Его били на площади. Рвали на нем одежду, плевали в лицо, били палками.
— Вот, вот истинный безбожник! — сверкая неутолимым огнем в глазах, провозглашал дервиш. — Смрадный пес, шелудивый шакал! Последняя крыса ближе к аллаху, чем этот нечестивец! Дивитесь, дивитесь. как из глаз его смотрит дьявол!
— Несчастные! — рычал «светоч науки», отплевываясь кровью. — Жалкие неучи! Всегда, всегда вы убивали нас! Бейте же сильней! Смотрите, как умирают гении от Сократа до ал-Вахаба! Червивые твари! Придет час, и свет истины испепелит вас в пыль и прах!
Его повели к одинокой, пыльной урючине у дувала. Повели вешать…
Библиотека пылала. Рушились шкафы, стеллажи, обугливались, разворачиваясь, древние свитки, пергаменты, пожелтевшие фолианты, ветхие рукописи. Огонь лизал чернеющие на глазах миниатюры, золотые заставки, каллиграфическую вязь строк.
Хусейна стиснула толпа, сдерживаемая гулямами. Он рванулся к галерее, предельным усилием оторвался от водоворота рук, плеч, тел и полетел к библиотеке. Вид его был страшен: горели книги.
Он порвался в один из залов, рванул ближайший сундук, опалил руки, потащил сундук к выходу, застрял, рванул его изо всех сил, вытолкнул в коридор и здесь застрял наглухо. Он рвал этот проклятый затлевающий сундук, а сзади с ревом разгорался огонь.

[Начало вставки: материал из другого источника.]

Lemma X6_text_field_not_a_string_witness :
  let b := [("email", JString "a@x.com"); ("client_name", JNumber 7);
            ("project", JBool true); ("reactivity", JNumber 1);
            ("deadlines", JNumber 1); ("deliverables", JNumber 1);
            ("professionalism", JNumber 1)] in
  post_feedback sample_db mid_january b
  = (Json 500
       (ErrorDetails "Erreur serveur."
          "body.client_name.trim is not a function"), sample_db).
Proof.
  intro b.
  destruct (X6_text_field_not_a_string sample_db mid_january b "project")
    as (before & k0 & after & E & B & Nk & P).
  - intros k' Hk. simpl in Hk. decompose [or] Hk; subst;
      try contradiction; reflexivity.
  - simpl. tauto.
  - right. exists true. reflexivity.
  - rewrite P. do 3 f_equal.
    destruct before as [|k1 [|k2 [|k3 before]]]; unfold text_fields in E.
    + injection E as <- _. exfalso.
      destruct Nk as [[n N] | [x N]]; discriminate N.
    + injection E as _ <- _. reflexivity.
    + injection E as _ <- _ _. exfalso.
      destruct (B "client_name" (or_intror (or_introl eq_refl))) as [s N].
      discriminate N.
    + exfalso. apply (f_equal (@List.length string)) in E.
      rewrite length_app in E. simpl in E. lia.
Defined.

(** ** Statistics *)

Section StatisticsMore.

Lemma order_nil (l : list stat) : order_by_avg_total l = [] <-> l = [].
Proof.
  split; [|intros ->; reflexivity].
  intro E. pose proof (order_perm l) as P. rewrite E in P.
  now apply Permutation_nil.
Qed.

Lemma group_nil (rows : list feedback) : group_by_project rows = [] <-> rows = [].
Proof.
  split; [|intros ->; reflexivity].
  destruct rows as [|r rows]; [reflexivity|]. intro E.
  apply (f_equal (map stat_project)) in E. rewrite group_projects in E.
  assert (I : In (project r) (nodup string_dec (map project (r :: rows))))
    by (apply nodup_In; now left).
  rewrite E in I. contradiction.
Qed.

Lemma list_sum_perm (l l' : list nat) :
  Permutation l l' -> list_sum l = list_sum l'.
Proof.
  induction 1; simpl; lia.
Qed.

Lemma list_sum_plus {A : Type} (f g : A -> nat) (l : list A) :
  list_sum (map (fun k => f k + g k)%nat l)
  = (list_sum (map f l) + list_sum (map g l))%nat.
Proof. induction l as [|a l IH]; simpl; lia. Qed.

Lemma no_key (ks : list string) (a : string) :
  ~ In a ks ->
  list_sum (map (fun k => if String.eqb a k then 1 else 0)%nat ks) = 0%nat.
Proof.
  induction ks as [|k ks IH]; simpl; intro N; [reflexivity|].
  destruct (String.eqb_spec a k) as [-> | _].
  - exfalso. apply N. now left.
  - apply IH. intro I. apply N. now right.
Qed.

Lemma one_key (ks : list string) (a : string) :
  NoDup ks -> In a ks ->
  list_sum (map (fun k => if String.eqb a k then 1 else 0)%nat ks) = 1%nat.
Proof.
  induction ks as [|k ks IH]; simpl; intros N I; [contradiction|].
  inversion N as [|? ? Hk N']; subst.
  destruct (String.eqb_spec a k) as [-> | D].
  - rewrite (no_key ks k Hk). reflexivity.
  - destruct I as [-> | I]; [congruence|]. now apply IH.
Qed.

Lemma group_sizes (rows : list feedback) (ks : list string) :
  NoDup ks -> (forall r, In r rows -> In (project r) ks) ->
  list_sum
    (map (fun k => List.length (filter (fun r => String.eqb (project r) k) rows))
       ks)
  = List.length rows.
Proof.
  intros N. induction rows as [|r rows IH]; intro C.
  - clear. induction ks as [|k ks IHk]; simpl; [reflexivity | exact IHk].
  - assert (IH' := IH (fun x Hx => C x (or_intror Hx))). clear IH.
    transitivity
      (list_sum (map (fun k => if String.eqb (project r) k then 1 else 0) ks)
       + list_sum
           (map (fun k =>
                   List.length (filter (fun x => String.eqb (project x) k) rows))
              ks))%nat.
    + rewrite <- list_sum_plus. f_equal. apply map_ext. intro k.
      cbn [filter]. now destruct (String.eqb (project r) k).
    + now rewrite (one_key ks (project r) N (C r (or_introl eq_refl))), IH'.
Qed.

Lemma responses_sum (rows : list feedback) :
  list_sum (map responses (group_by_project rows)) = List.length rows.
Proof.
  unfold group_by_project. rewrite map_map. cbn [responses aggregate].
  apply group_sizes; [apply NoDup_nodup|].
  intros r Hr. apply nodup_In. now apply in_map.
Qed.

Lemma sum_bounds (lo hi : Q) (l : list Q) :
  (forall x, In x l -> lo <= x <= hi)%Q ->
  (inject_Z (Z.of_nat (List.length l)) * lo <= fold_right Qplus 0 l
   <= inject_Z (Z.of_nat (List.length l)) * hi)%Q.
Proof.
  induction l as [|x l IH]; intro B.
  - cbn [List.length fold_right Z.of_nat]. change (inject_Z 0) with 0%Q. lra.
  - cbn [List.length fold_right]. rewrite Nat2Z.inj_succ.
    unfold Z.succ. rewrite inject_Z_plus.
    destruct (B x (or_introl eq_refl)) as [L U].
    destruct (IH (fun y Hy => B y (or_intror Hy))) as [L' U'].
    change (inject_Z 1) with 1%Q. split; lra.
Qed.

Lemma mean_bounds (lo hi : Q) (l : list Q) :
  l <> [] -> (forall x, In x l -> lo <= x <= hi)%Q ->
  (lo <= mean l <= hi)%Q.
Proof.
  intros N B. destruct (sum_bounds lo hi l B) as [L U].
  unfold mean.
  assert (P : (0 < inject_Z (Z.of_nat (List.length l)))%Q).
  { destruct l; [congruence|]. cbn [List.length].
    change 0%Q with (inject_Z 0). rewrite <- Zlt_Qlt. lia. }
  split.
  - apply Qle_shift_div_l; [exact P|]. lra.
  - apply Qle_shift_div_r; [exact P|]. lra.
Qed.

End StatisticsMore.

(** X7: the projects list of a stats answer is empty exactly when no stored
    row has its created_at in the interval of the answer, and then the action
    plan is empty as well. *)
Theorem X7_empty_month (db : table) (month : option query_value) (r : report) :
  get_stats db month = Json 200 (ReportBody r) ->
  (projects r = [] <->
   forall x, In x db -> in_range (report_start r) (report_end r) x = false)
  /\ (projects r = [] -> action_plan r = []).
Proof.
  intro H. apply get_stats_200 in H.
  destruct H as (q & start & end_ & _ & _ & ->). cbn [projects report_start report_end action_plan].
  split.
  - unfold select_stats. rewrite order_nil, group_nil. split.
    + intros E x Hx. destruct (in_range start end_ x) eqn:I; [|reflexivity].
      assert (J : In x (filter (in_range start end_) db))
        by (apply filter_In; auto).
      rewrite E in J. contradiction.
    + intro A. induction db as [|x db IH]; [reflexivity|]. simpl.
      rewrite (A x (or_introl eq_refl)). apply IH.
      intros y Hy. apply A. now right.
  - intros ->. reflexivity.
Qed.

Lemma X7_empty_month_witness :
  exists r,
    get_stats sample_db (Some (QString "2026-02")) = Json 200 (ReportBody r)
    /\ projects r = [] /\ action_plan r = [].
Proof.
  eexists. split; [vm_compute; reflexivity|].
  match goal with
  | |- projects ?r = [] /\ _ =>
      destruct (X7_empty_month sample_db (Some (QString "2026-02")) r)
        as [[_ E] A]; [vm_compute; reflexivity|]
  end.
  assert (P : projects
                (mkReport (QString "2026-02") "2026-02-01T00:00:00.000Z"
                   "2026-03-01T00:00:00.000Z" [] []) = []) by reflexivity.
  split; [exact P | exact (A P)].
Defined.

(** X8: the projects list partitions the rows of the interval: every
    project with a row in the interval has exactly one entry, no other
    project has one, every entry counts at least one response, and the
    counts add up to the number of rows in the interval. *)
Theorem X8_projects_partition (db : table) (month : option query_value)
    (r : report) :
  get_stats db month = Json 200 (ReportBody r) ->
  let rows := filter (in_range (report_start r) (report_end r)) db in
  NoDup (map stat_project (projects r))
  /\ (forall k, In k (map stat_project (projects r)) <->
                exists x, In x rows /\ project x = k)
  /\ (forall s, In s (projects r) -> (1 <= responses s)%nat)
  /\ list_sum (map responses (projects r)) = List.length rows.
Proof.
  intro H. apply get_stats_200 in H.
  destruct H as (q & start & end_ & _ & _ & ->).
  cbn [projects report_start report_end].
  set (rows := filter (in_range start end_) db). cbv zeta.
  split; [apply select_projects_nodup|]. split; [|split].
  - intro k. unfold select_stats. fold rows.
    rewrite (Permutation_in' (eq_refl k)
               (Permutation_map stat_project (order_perm _))).
    rewrite group_projects, nodup_In, in_map_iff.
    split; intros (x & A & B); exists x; auto.
  - intros s Hs. destruct (select_stats_in db start end_ s Hs) as [N E].
    rewrite E. cbn [responses aggregate].
    destruct (responses_of db start end_ (stat_project s)); [congruence|].
    simpl. lia.
  - unfold select_stats. fold rows.
    rewrite (list_sum_perm _ _ (Permutation_map responses (order_perm _))).
    apply responses_sum.
Qed.

Lemma X8_projects_partition_witness :
  map (fun s => (stat_project s, responses s)) (projects sample_report)
  = [("Intranet", 1%nat); ("Website", 2%nat); ("Portal", 1%nat)]
  /\ list_sum (map responses (projects sample_report))
     = List.length
         (filter (in_range (report_start sample_report)
                    (report_end sample_report)) sample_db).
Proof.
  split; [vm_compute; reflexivity|].
  apply (X8_projects_partition sample_db january sample_report).
  vm_compute. reflexivity.
Defined.

(** X9: the averages stay within the range of the ratings: when every
    rating of the rows of the interval lies between two bounds, so do the
    four dimension averages and avg_total of every project. *)
Theorem X9_averages_within_ratings (db : table)
    (month : option query_value) (r : report) (lo hi : Q) :
  get_stats db month = Json 200 (ReportBody r) ->
  (forall x, In x db ->
     in_range (report_start r) (report_end r) x = true ->
     forall v, In v (ratings x) -> lo <= v <= hi)%Q ->
  forall s, In s (projects r) ->
  forall a, In a (averages s) -> (lo <= a <= hi)%Q.
Proof.
  intros H B s Hs. apply get_stats_200 in H.
  destruct H as (q & start & end_ & _ & _ & ->).
  cbn [projects report_start report_end] in *.
  destruct (select_stats_in db start end_ s Hs) as [N E].
  set (g := responses_of db start end_ (stat_project s)) in *.
  assert (G : forall x, In x g -> forall v, In v (ratings x) -> (lo <= v <= hi)%Q).
  { intros x Hx. unfold g, responses_of in Hx.
    apply filter_In in Hx. destruct Hx as [Hx _].
    apply filter_In in Hx. destruct Hx as [Hx I]. now apply B. }
  assert (M : forall f : feedback -> Q,
            (forall x, In (f x) (ratings x)) ->
            (lo <= mean (map f g) <= hi)%Q).
  { intros f Hf. apply mean_bounds.
    - destruct g; [congruence | discriminate].
    - intros v Hv. apply in_map_iff in Hv. destruct Hv as (x & <- & Hx).
      exact (G x Hx _ (Hf x)). }
  destruct (aggregate_spec (stat_project s) g)
    as (_ & A1 & A2 & A3 & A4 & _ & A5).
  rewrite <- E in A1, A2, A3, A4, A5.
  pose proof (M reactivity (fun x => or_introl eq_refl)) as M1.
  pose proof (M deadlines (fun x => or_intror (or_introl eq_refl))) as M2.
  pose proof (M deliverables
                (fun x => or_intror (or_intror (or_introl eq_refl)))) as M3.
  pose proof (M professionalism
                (fun x => or_intror (or_intror (or_intror (or_introl eq_refl)))))
    as M4.
  rewrite <- A1 in M1. rewrite <- A2 in M2.
  rewrite <- A3 in M3. rewrite <- A4 in M4.
  intros a Ha. unfold averages in Ha. simpl in Ha.
  destruct Ha as [<- | [<- | [<- | [<- | [<- | []]]]]]; try assumption.
  rewrite A5. split.
  - apply Qle_shift_div_l; lra.
  - apply Qle_shift_div_r; lra.
Qed.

— Помогите! — прохрипел он. — Да помогите же кто-нибудь!
Какая-то тень возникла в проеме арки, исчезла мгновенно, нет, вернулась вновь, придвинулась к нему поближе.
— Факих? — услышал Хусейн удивленный и даже вроде веселый голос. — Господин факих ал-Хусейн?
И тень засмеялась.
— Ай-яй-яй-яй! Вот и пришел час свидеться снова! Вы не помните меня?
— Помогите! Это книги, лучшие книги мира, — лихорадочно торопил Хусейн. — Их больше не будет! Ну же, ну!
— А зачем? — весело вскричала тень. — Помните, я вас просил помочь мне? А? В кости, в кости я играл! Помните?! И проигрыш не хотел отдавать! А?
— Помогите, — прошептал Хусейн.
— Ну что вы, право, — даже огорчилась тень. — Тут люди делом заняты, а вы… Эх, факих, факих!
И в руках у тени мелькнули золотые, серебряные, украшенные драгоценными камнями застежки, переплеты, обложки, содранные с самых дорогих книг. Мелькнули и исчезли вместе с тенью.
Тугой, звенящий жар ударил Хусейна в лицо, и он бессознательно, гонимый животным инстинктом, рванулся в арочный проем.
Он пытался еще прорваться хоть в один из залов, вытащить хоть один сундук, его снова опалило, он, теряя сознание, вывалился в уцелевшую часть галереи, и здесь пронзительный, рвущий душу крик прорезался к нему сквозь рев огня:
— Ху-се-с-с-е-ейн!
Он обернулся. По узкому проходу к нему бежала горящая женщина. Это была Айана. Он шагнул ей навстречу. Она упала. Обрастая закрученным, режущим шквалом огня, мучительно крепясь, словно выбирая направление, рухнула стена шкафов, книг, сундуков…
…Он полувынес, полувыволок ее тело из здания. Рядом никого не было. Из последних сил он оттянул ее подальше от встающей в небо стены огня и взял ее голову в свои руки.
Медленно она открыла глаза. Обгоревшая девочка, прижимающая к груди какой-то том. Жалкое обожженное личико, черные, обугленные пальцы. Тихие, тихие, еще живые глаза с опаленными ресницами.
— Как я люблю вас, — сказала она.
Книга скользнула из рук, упала в пыль углом, раскрылась.
«Большая книга трав» — значилось на ней.
Айана была мертва.
— Ну что ж, пора, — сказал старый слуга.
Они тронулись. Было еще совсем темно. Хусейн оглянулся. Дом, с покосившейся, сиротливо распахнутой калиткой, оставался позади. Двое слуг, старый и помоложе, тоже оглядывались, тихо молились. Махмуд угрюмо молчал.